Биология, медицина и профессиональный опыт заставили Фаучи прийти к заключению, что вот-вот разразится полномасштабный кризис — эпидемия новой и пугающе непредсказуемой болезни, масштабы которой совершенно неясны. Он отреагировал как ученый и как врач. Его беспокоило общественное здоровье. Он умел видеть проблему и методично задавать касающиеся ее вопросы, отодвинув в сторону эмоции и частные суждения.
Однако за пределами института реакция на происходящее оказалась совершенно иной. Я тогда был корреспондентом Associated Press Radio в Белом доме. Незадолго до тех событий я вернулся из Лондона, где работал иностранным корреспондентом. И вот я оказался в таком месте, где журналисты кичились перед своими подручными, пытаясь показать, насколько они круты и влиятельны, а пресс-секретари были заняты политическими играми, передавая информацию избранным и обходя вниманием тех, кто, на их взгляд, был нечестен, недружелюбен или чрезмерно прямолинеен. «Добро пожаловать в конференц-зал Белого дома», — сказал я себе. Мы находились всего лишь в нескольких милях от НИЗ, но это была совершенно иная вселенная.

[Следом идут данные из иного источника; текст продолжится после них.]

(** * GEOS relate-ng: RelateSegmentString

    A shallow embedding of
    [src/operation/relateng/RelateSegmentString.cpp]: the vertex walk the
    relate engine builds for every line and ring of an operand, its
    neighbour lookup ([prevVertex], [nextVertex]), node-section synthesis
    ([createNodeSection]), intersection ownership ([isContainingSegment])
    and the two normalisation procedures ([orientAndRemoveRepeated],
    [removeRepeated]).

    Conventions.
    - [std::size_t] is a [Z] in [0, 2^64); every [+] and [-] of the source
      on such a value is followed by [size_t], the reduction modulo 2^64.
    - a [CoordinateSequence] is the list of its points.
    - a call either returns ([Ret]) or runs into undefined behaviour
      ([Undefined]): an index outside the sequence, a dangling or null
      sequence pointer.
    - a returned [const CoordinateXY*] is [Some] point or [None] for
      [nullptr].
    - the raw pointer [seq] and the owning [csStore] of the class are kept
      apart, so that re-assigning [csStore] while [seq] still points into it
      leaves [seq] dangling, as it does in C++. *)

From Stdlib Require Import ZArith List Bool Lia Permutation.
Import ListNotations.
Open Scope Z_scope.

(** ** Machine indices *)

Definition SIZE_MAX : Z := 2 ^ 64 - 1.

(** Wrap-around of unsigned 64-bit arithmetic. *)
Definition size_t (z : Z) : Z := z mod 2 ^ 64.

(** Modelled from the spec: the sentinel "unknown index" of the library's
    constants header, which is not part of the sources at hand; it is the
    largest [std::size_t]. *)
Definition INDEX_UNKNOWN : Z := SIZE_MAX.

(** Modelled from the spec: the [Dimension] codes the two factories pass
    (line = 1, area = 2). *)
Module Dimension.
Definition L : Z := 1.
Definition A : Z := 2.
End Dimension.

(** ** Outcome of a call *)

Inductive outcome (A : Type) : Type :=
| Ret (a : A)
| Undefined.
Arguments Ret {A} a.
Arguments Undefined {A}.

Definition obind {A B : Type} (m : outcome A) (k : A -> outcome B) : outcome B :=
  match m with
  | Ret a => k a
  | Undefined => Undefined
  end.

Declare Scope outcome_scope.
Delimit Scope outcome_scope with outcome.
Notation "x <- m ;; k" := (obind m (fun x => k))
  (at level 61, m at next level, right associativity) : outcome_scope.
Open Scope outcome_scope.

(** A procedure that may change the state [S] of the object it is called
    on. *)
Definition stateful (S A : Type) : Type := S -> outcome (A * S).

Definition pret {S A : Type} (a : A) : stateful S A := fun st => Ret (a, st).

Definition pbind {S A B : Type} (m : stateful S A) (k : A -> stateful S B)
  : stateful S B :=
  fun st =>
    match m st with
    | Ret (a, st') => k a st'
    | Undefined => Undefined
    end.

Definition pwhen {S : Type} (b : bool) (m : stateful S unit) : stateful S unit :=
  if b then m else pret tt.

Declare Scope proc_scope.
Delimit Scope proc_scope with proc.
Notation "x <~ m ;; k" := (pbind m (fun x => k))
  (at level 61, m at next level, right associativity) : proc_scope.
Notation "m ;;; k" := (pbind m (fun _ => k))
  (at level 61, right associativity) : proc_scope.
Open Scope proc_scope.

В тот день, в октябре 1982-го, один из журналистов задал вопрос об этой новой смертельной болезни, о которой почти никто не желал говорить. Это был Лестер Кинсолвинг из WorldNetDaily — консервативного новостного агентства, которое считало своей миссией «раскрывать беззаконие, коррупцию и злоупотребление властью». Когда он стал задавать вопросы пресс-секретарю Рейгана Ларри Спиксу, разыгралась совершенно сюрреалистическая сцена.
Кинсолвинг: Ларри, президент как-то отреагировал на сообщение ЦКЗ в Атланте о том, что СПИД приобрел характер эпидемии и известно уже более 600 случаев?
Спикс: Что такое СПИД?
Кинсолвинг: Умерло более трети инфицированных людей. Эту болезнь называют «чумой геев». (Смех.) Да, правда. Но я хочу сказать, что это очень серьезно, когда каждый третий умирает. И я хотел бы знать, в курсе ли президент.

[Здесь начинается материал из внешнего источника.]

(** * libksba: the CMS signed-data engine of [src/cms.c]

    A shallow embedding of the container object, the content dispatcher,
    the accessors and the two signed-data state machines of [cms.c],
    followed by the properties of the specification that concern them.

    The functions of [cms.c] are written in a small state monad over the
    container and the memory it points into.  Everything [cms.c] calls
    but does not define (the BER/DER codec, the ASN.1 tree functions,
    the staged parser of [cms-parser.c], the writer) is collected in the
    record [Externals] and left uninterpreted. *)

From Stdlib Require Import ZArith List Bool Lia.
From Stdlib.Strings Require Import Byte.
From stdpp Require Import base option gmap strings list.
Import ListNotations.
Open Scope Z_scope.

(** ** Enumerations of [ksba.h] and [asn1-func.h] *)

(** Modelled from the spec: the enumeration [KsbaError] is declared in
    [ksba.h], which is not among the sources; these are the error kinds
    of section 7 under the names [cms.c] uses.  [KSBA_No_Error] is the
    value 0 that [if (err)] tests; [KSBA_EOF] is the literal [-1]
    returned by [ksba_cms_hash_signed_attrs]; [KSBA_Other_Error] stands
    for the codes only the external helpers produce. *)
Inductive KsbaError : Type :=
  | KSBA_EOF
  | KSBA_No_Error
  | KSBA_General_Error
  | KSBA_Out_Of_Core
  | KSBA_Invalid_Value
  | KSBA_Not_Implemented
  | KSBA_Conflict
  | KSBA_No_Data
  | KSBA_No_Value
  | KSBA_Bug
  | KSBA_Element_Not_Found
  | KSBA_Invalid_State
  | KSBA_Value_Not_Found
  | KSBA_Duplicate_Value
  | KSBA_Missing_Value
  | KSBA_Missing_Action
  | KSBA_Invalid_Index
  | KSBA_Invalid_CMS_Object
  | KSBA_Unknown_CMS_Object
  | KSBA_Unsupported_CMS_Object
  | KSBA_Other_Error (code : positive).
(* What finishOperator returns *)
Lemma finishOperator_spec (d : decision RegionInfo) (r : option Operator)
    (counters : list Counter) :
  (length (finishOperator d r counters) <= 1)%nat /\
  (r = None -> finishOperator d r counters = []) /\
  forall op infl, (op, infl) ∈ finishOperator d r counters ->
    op_priority op = HighPriority /\
    (exists op0, r = Some op0 /\
       op_regionID op = op_regionID op0 /\
       op_counters op
       = (op_counters op0 ++ counters)
         ++ [schedulerCounter MultipleDimensionName "new-operator";
             schedulerCounter MultipleDimensionName (opType_String (opTy d))]) /\
    length (infl_loads infl) = 6%nat /\
    (opTy d = transferLeader ->
     forall i, 0 <= i < 3 -> ld (infl_loads infl) i = 0%Q) /\
    (forall st i, srcPeerStat d = Some st -> 0 <= i < 6 ->
       opTy d = movePeer \/ 3 <= i ->
       ld (infl_loads infl) i = ld (hp_Loads st) i).
Proof.
  unfold finishOperator. destruct r as [op0 |].
  - cbv zeta.
    match goal with
    | |- context [[(?o, ?f)]] => set (O := o); set (I := f)
    end.
    split; [cbn [length]; lia |]. split; [discriminate |].
    intros op infl Hin. apply list_elem_of_singleton in Hin.
    assert (Hop : op = O) by congruence.
    assert (Hinfl : infl = I) by congruence.
    clear Hin. subst op infl.
    split; [reflexivity |]. split; [by exists op0 |].
    split; [reflexivity |].
    subst I. cbn [infl_loads].
    split.
    + intros Hty i Hi. rewrite ld_map_indices by lia. rewrite Hty.
      destruct (Z.ltb_spec i 3); [reflexivity | lia].
    + intros st i Hst Hi Hc. rewrite ld_map_indices by lia. rewrite Hst.
      destruct (opTy d); [reflexivity |].
      destruct Hc as [Hc | Hc]; [discriminate |].
      destruct (Z.ltb_spec i 3); [lia | reflexivity].
  - split; [cbn [length]; lia |]. split; [reflexivity |].
    intros op infl Hin. by apply elem_of_nil in Hin.
Qed.

Lemma buildOperators_length b : (length (buildOperators b) <= 1)%nat.
Proof.
  unfold buildOperators. cbv zeta.
  destruct (region (cur b)) as [rg |]; [| cbn; lia].
  destruct (opTy (cur b)).
  - destruct (GetStorePeer rg _); [| cbn; lia]. apply finishOperator_spec.
  - destruct (GetStoreVoter rg _); [| cbn; lia]. apply finishOperator_spec.
Qed.

(** X11: buildOperators returns at most one operator with its influence.
    It returns none when a peer move finds no peer of the region on the
    source store, when a leader transfer finds no voter of the region on
    the destination store, and when the builder of the operator reports an
    error, be it CreateTransferLeaderOperator, CreateMoveLeaderOperator
    (the source peer is the leader) or CreateMovePeerOperator (it is not);
    it returns exactly one when the builder succeeds.
    The operator it returns has high priority; its influence has six
    loads, which for a peer move are the loads of the source statistic and
    for a leader transfer are those loads on the read dimensions and zero
    on the write dimensions 0, 1 and 2. *)
Theorem X11_build_operators b :
  let d := cur b in
  (length (buildOperators b) <= 1)%nat /\
  (forall rg, region d = Some rg -> opTy d = movePeer ->
     GetStorePeer rg (srcStoreID d) = None -> buildOperators b = []) /\
  (forall rg, region d = Some rg -> opTy d = transferLeader ->
     GetStoreVoter rg (dstStoreID d) = None -> buildOperators b = []) /\
  (forall rg, region d = Some rg -> opTy d = transferLeader ->
     CreateTransferLeaderOperator "transfer-hot-mix-leader" rg (srcStoreID d)
       (dstStoreID d) OpHotRegion = None ->
     buildOperators b = []) /\
  (forall rg srcPeer, region d = Some rg -> opTy d = movePeer ->
     GetStorePeer rg (srcStoreID d) = Some srcPeer ->
     GetLeader rg = Some srcPeer ->
     CreateMoveLeaderOperator "move-hot-mix-peer" rg OpHotRegion (srcStoreID d)
       {| StoreId := dstStoreID d; Role := Role srcPeer |} = None ->
     buildOperators b = []) /\
  (forall rg srcPeer, region d = Some rg -> opTy d = movePeer ->
     GetStorePeer rg (srcStoreID d) = Some srcPeer ->
     GetLeader rg <> Some srcPeer ->
     CreateMovePeerOperator "move-hot-mix-peer" rg OpHotRegion (srcStoreID d)
       {| StoreId := dstStoreID d; Role := Role srcPeer |} = None ->
     buildOperators b = []) /\
  (forall rg srcPeer op0, region d = Some rg -> opTy d = movePeer ->
     GetStorePeer rg (srcStoreID d) = Some srcPeer ->
     (if decide (GetLeader rg = Some srcPeer)
      then CreateMoveLeaderOperator "move-hot-mix-peer" rg OpHotRegion
             (srcStoreID d) {| StoreId := dstStoreID d; Role := Role srcPeer |}
      else CreateMovePeerOperator "move-hot-mix-peer" rg OpHotRegion
             (srcStoreID d) {| StoreId := dstStoreID d; Role := Role srcPeer |})
     = Some op0 ->
     length (buildOperators b) = 1%nat) /\
  (forall rg v op0, region d = Some rg -> opTy d = transferLeader ->
     GetStoreVoter rg (dstStoreID d) = Some v ->
     CreateTransferLeaderOperator "transfer-hot-mix-leader" rg (srcStoreID d)
       (dstStoreID d) OpHotRegion = Some op0 ->
     length (buildOperators b) = 1%nat) /\
  forall op infl, (op, infl) ∈ buildOperators b ->
    op_priority op = HighPriority /\
    length (infl_loads infl) = 6%nat /\
    (opTy d = transferLeader ->
     forall i, 0 <= i < 3 -> ld (infl_loads infl) i = 0%Q) /\
    (forall st i, srcPeerStat d = Some st -> 0 <= i < 6 ->
       opTy d = movePeer \/ 3 <= i ->
       ld (infl_loads infl) i = ld (hp_Loads st) i).
Proof.
  cbv zeta. unfold buildOperators. cbv zeta.
  split; [| split; [| split; [| split; [| split; [| split; [| split; [| split]]]]]]].
  - destruct (region (cur b)) as [rg |]; [| cbn; lia].
    destruct (opTy (cur b)) eqn:Hty.
    + destruct (GetStorePeer rg _); [| cbn; lia].
      apply finishOperator_spec.
    + destruct (GetStoreVoter rg _); [| cbn; lia].
      apply finishOperator_spec.
  - intros rg Hrg Hty Hp. by rewrite Hrg, Hty, Hp.
  - intros rg Hrg Hty Hv. by rewrite Hrg, Hty, Hv.
  - intros rg Hrg Hty Hc. rewrite Hrg, Hty.
    destruct (GetStoreVoter rg _); [| reflexivity].
    by apply finishOperator_spec.
  - intros rg srcPeer Hrg Hty Hp Hl Hc. rewrite Hrg, Hty, Hp.
    destruct (decide (GetLeader rg = Some srcPeer)); [| contradiction].
    by apply finishOperator_spec.
  - intros rg srcPeer Hrg Hty Hp Hl Hc. rewrite Hrg, Hty, Hp.
    destruct (decide (GetLeader rg = Some srcPeer)); [contradiction |].
    by apply finishOperator_spec.
  - intros rg srcPeer op0 Hrg Hty Hp Hc. rewrite Hrg, Hty, Hp, Hc.
    reflexivity.
  - intros rg v op0 Hrg Hty Hv Hc. rewrite Hrg, Hty, Hv, Hc.
    reflexivity.
  - intros op infl Hin.
    destruct (region (cur b)) as [rg |]; [| by apply elem_of_nil in Hin].
    destruct (opTy (cur b)) eqn:Hty.
    + destruct (GetStorePeer rg _); [| by apply elem_of_nil in Hin].
      apply finishOperator_spec in Hin as (H1 & _ & H3 & H4 & H5).
      rewrite Hty in H4, H5. by repeat split.
    + destruct (GetStoreVoter rg _); [| by apply elem_of_nil in Hin].
      apply finishOperator_spec in Hin as (H1 & _ & H3 & H4 & H5).
      rewrite Hty in H4, H5. by repeat split.
Qed.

Спикс: Ну, у меня нет этой болезни. А у вас? (Смех.)
Кинсолвинг: Нет.
Спикс: Но вы не ответили на мой вопрос.
Кинсолвинг: Мне просто интересно, знает ли президент…
Спикс: А вы уверены в том, о чем говорите? (Смех.)

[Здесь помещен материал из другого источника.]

Lemma single_worker_step (get_symbol_markdown : Soup → DocItem → option Markdown)
    (e : event) (r r' : Runtime) :
  single_worker r → step get_symbol_markdown e r = Some r' → single_worker r'.
Proof.
  intros Hinv. destruct e as [d | d | i response | i | t cache_ok |]; cbn [step].
  - (* add_item *)
    destruct (add_item d (parser r, store r)) as [p σ] eqn:Ha. intros [= <-].
    apply (single_worker_frame r); [| | done]; cbn [store parser];
      unfold add_item in Ha; destruct (_page_symbols (parser r) !! url d);
      by injection Ha as <- <-.
  - (* a new call *)
    intros [= <-]. unfold get_markdown_call.
    destruct (_page_symbols (parser r) !! url d);
      [by apply (single_worker_frame r) |].
    pose proof (get_markdown_tail_frame d (parser r) (store r)) as [Ht Hp].
    destruct (get_markdown_tail d (parser r, store r)) as [c [p σ]].
    cbn [fst snd] in Ht, Hp. by apply (single_worker_frame r).
  - (* a page arrives *)
    unfold get_markdown_page.
    destruct (calls r !! i) as [[d l | | |]|]; try done.
    destruct response as [soup|];
      [| intros [= <-]; by apply (single_worker_frame r)].
    destruct (get_markdown_queue_page_frame d l soup (parser r) (store r))
      as [(p1 & -> & Hp1) | [(p1 & -> & Hp1 & Hsome) | (p1 & -> & Hnone & Hp1)]].
    + intros [= <-]. by apply (single_worker_frame r).
    + pose proof (get_markdown_tail_frame d p1 (store r)) as [Ht Hp].
      destruct (get_markdown_tail d (p1, store r)) as [c [p' σ']]. intros [= <-].
      cbn [fst snd] in Ht, Hp.
      apply (single_worker_frame r); [done | | done]. cbn [parser]. by rewrite Hp.
    + match goal with
      | |- context [get_markdown_tail d (p1, ?σ1)] =>
          pose proof (get_markdown_tail_frame d p1 σ1) as [Ht Hp];
          destruct (get_markdown_tail d (p1, σ1)) as [c [p' σ']]
      end.
      intros [= <-]. cbn [fst snd tasks] in Ht, Hp.
      intros t k. cbn [store parser]. rewrite Ht, Hp, Hp1.
      intros Hk Hlive.
      destruct (decide (t < length (tasks (store r)))) as [Hlt | Hge].
      * rewrite lookup_app_l in Hk by done.
        pose proof (Hinv _ _ Hk Hlive). congruence.
      * apply lookup_lt_Some in Hk as Hlt'. rewrite length_app in Hlt'. simpl in Hlt'.
        f_equal. lia.
  - (* a call resumes *)
    unfold get_markdown_wake.
    destruct (calls r !! i) as [[| d f | |]|]; try done.
    destruct (futures (store r) !! f) as [[md|]|]; try done.
    intros [= <-]. by apply (single_worker_frame r).
  - (* a segment of the worker *)
    unfold _parse_queue_step.
    destruct (tasks (store r) !! t) as [[pc0 mc]|] eqn:Ht; [| done].
    assert (Hloop : task_live (mkTask pc0 mc) = true →
                    single_worker (_parse_queue_loop get_symbol_markdown t r)).
    { intros Hlive. unfold _parse_queue_loop.
      destruct (pop (_queue (parser r))) as [[qi q]|].
      - by eapply single_worker_set_task.
      - eapply single_worker_ended; eauto. }
    destruct pc0 as [| item md | | err]; destruct mc; try done.
    + intros [= <-].
      pose proof (single_worker_ended t (Some CancelledError) (_parse_task (parser r)) r
               _ (calls r) (page_requests r) (extractions r) Hinv Ht eq_refl
               (or_intror eq_refl)) as Hr.
      intros t' k Hk Hl. by apply (Hr t' k).
    + intros [= <-]. by apply Hloop.
    + intros [= <-]. eapply single_worker_ended; eauto.
    + destruct cache_ok; intros [= <-].
      * unfold _parse_queue_set_result.
        destruct (_item_futures (parser r) !! item) as [f|].
        -- destruct (futures (store r) !! f) as [[x|]|].
           ++ eapply single_worker_ended; eauto.
           ++ pose proof (single_worker_set_task t WAtSleep r (parser r) (calls r)
                            (page_requests r) (extractions r) _ Hinv Ht eq_refl eq_refl)
                as Hr.
              intros t' k Hk Hl. by apply (Hr t' k).
           ++ eapply single_worker_ended; eauto.
        -- by eapply single_worker_set_task.
      * by eapply single_worker_set_task.
    + intros [= <-]. eapply single_worker_ended; eauto.
    + intros [= <-]. by apply Hloop.
  - (* clear *)
    destruct (clear (parser r, store r)) as [[p σ]|] eqn:Hc; [| done].
    cbn [mbind option_bind]. intros [= <-].
    unfold clear in Hc. case_bool_decide; [| done].
    unfold clear_sync in Hc. cbn [fst snd] in Hc. injection Hc as <- <-.
    intros t k. cbn [store parser _parse_task].
    destruct (_parse_task (parser r)) as [t0|] eqn:Hh; [| rewrite <- Hh; apply Hinv].
    cbn [cancel tasks]. intros Hk Hlive.
    destruct (decide (t0 = t)) as [<- | Hne]; [done |].
    rewrite list_lookup_alter_ne in Hk by done. rewrite <- Hh. by eapply Hinv.
Qed.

Кинсолвинг: Иными словами, в Белом доме это воспринимают как шутку?
Спикс: Нет, Лестер, я ничего об этом не знаю.
Кинсолвинг: Но президент или хоть кто-нибудь в Белом доме знает об этой эпидемии, Ларри?
Спикс: Не думаю. Я не думаю, что было…
Кинсолвинг: Никто не знает?
Спикс: Тут никто лично с этим не сталкивался.
Сейчас, когда мы знаем, сколько еще страданий предстояло людям, слова и шутки на том брифинге в Белом доме кажутся особенно жестокими. Этот диалог показал человеческое невежество, страх и отсутствие связи между политикой и наукой. Смертельная болезнь поражала молодых мужчин-геев. Президент как-то отреагировал на это? «Нет», — отвечает пресс-секретарь, подразумевая: «Мы тут не геи, так что лично с этим не сталкивались». Спикс ничего не говорит о санитарных аспектах или об исследованиях, которые необходимы для разрешения кризиса. Он не связывает проблему со здравоохранением или образованием. Он воспринимает вопросы Кинсолвинга исключительно через свой личный политический фильтр.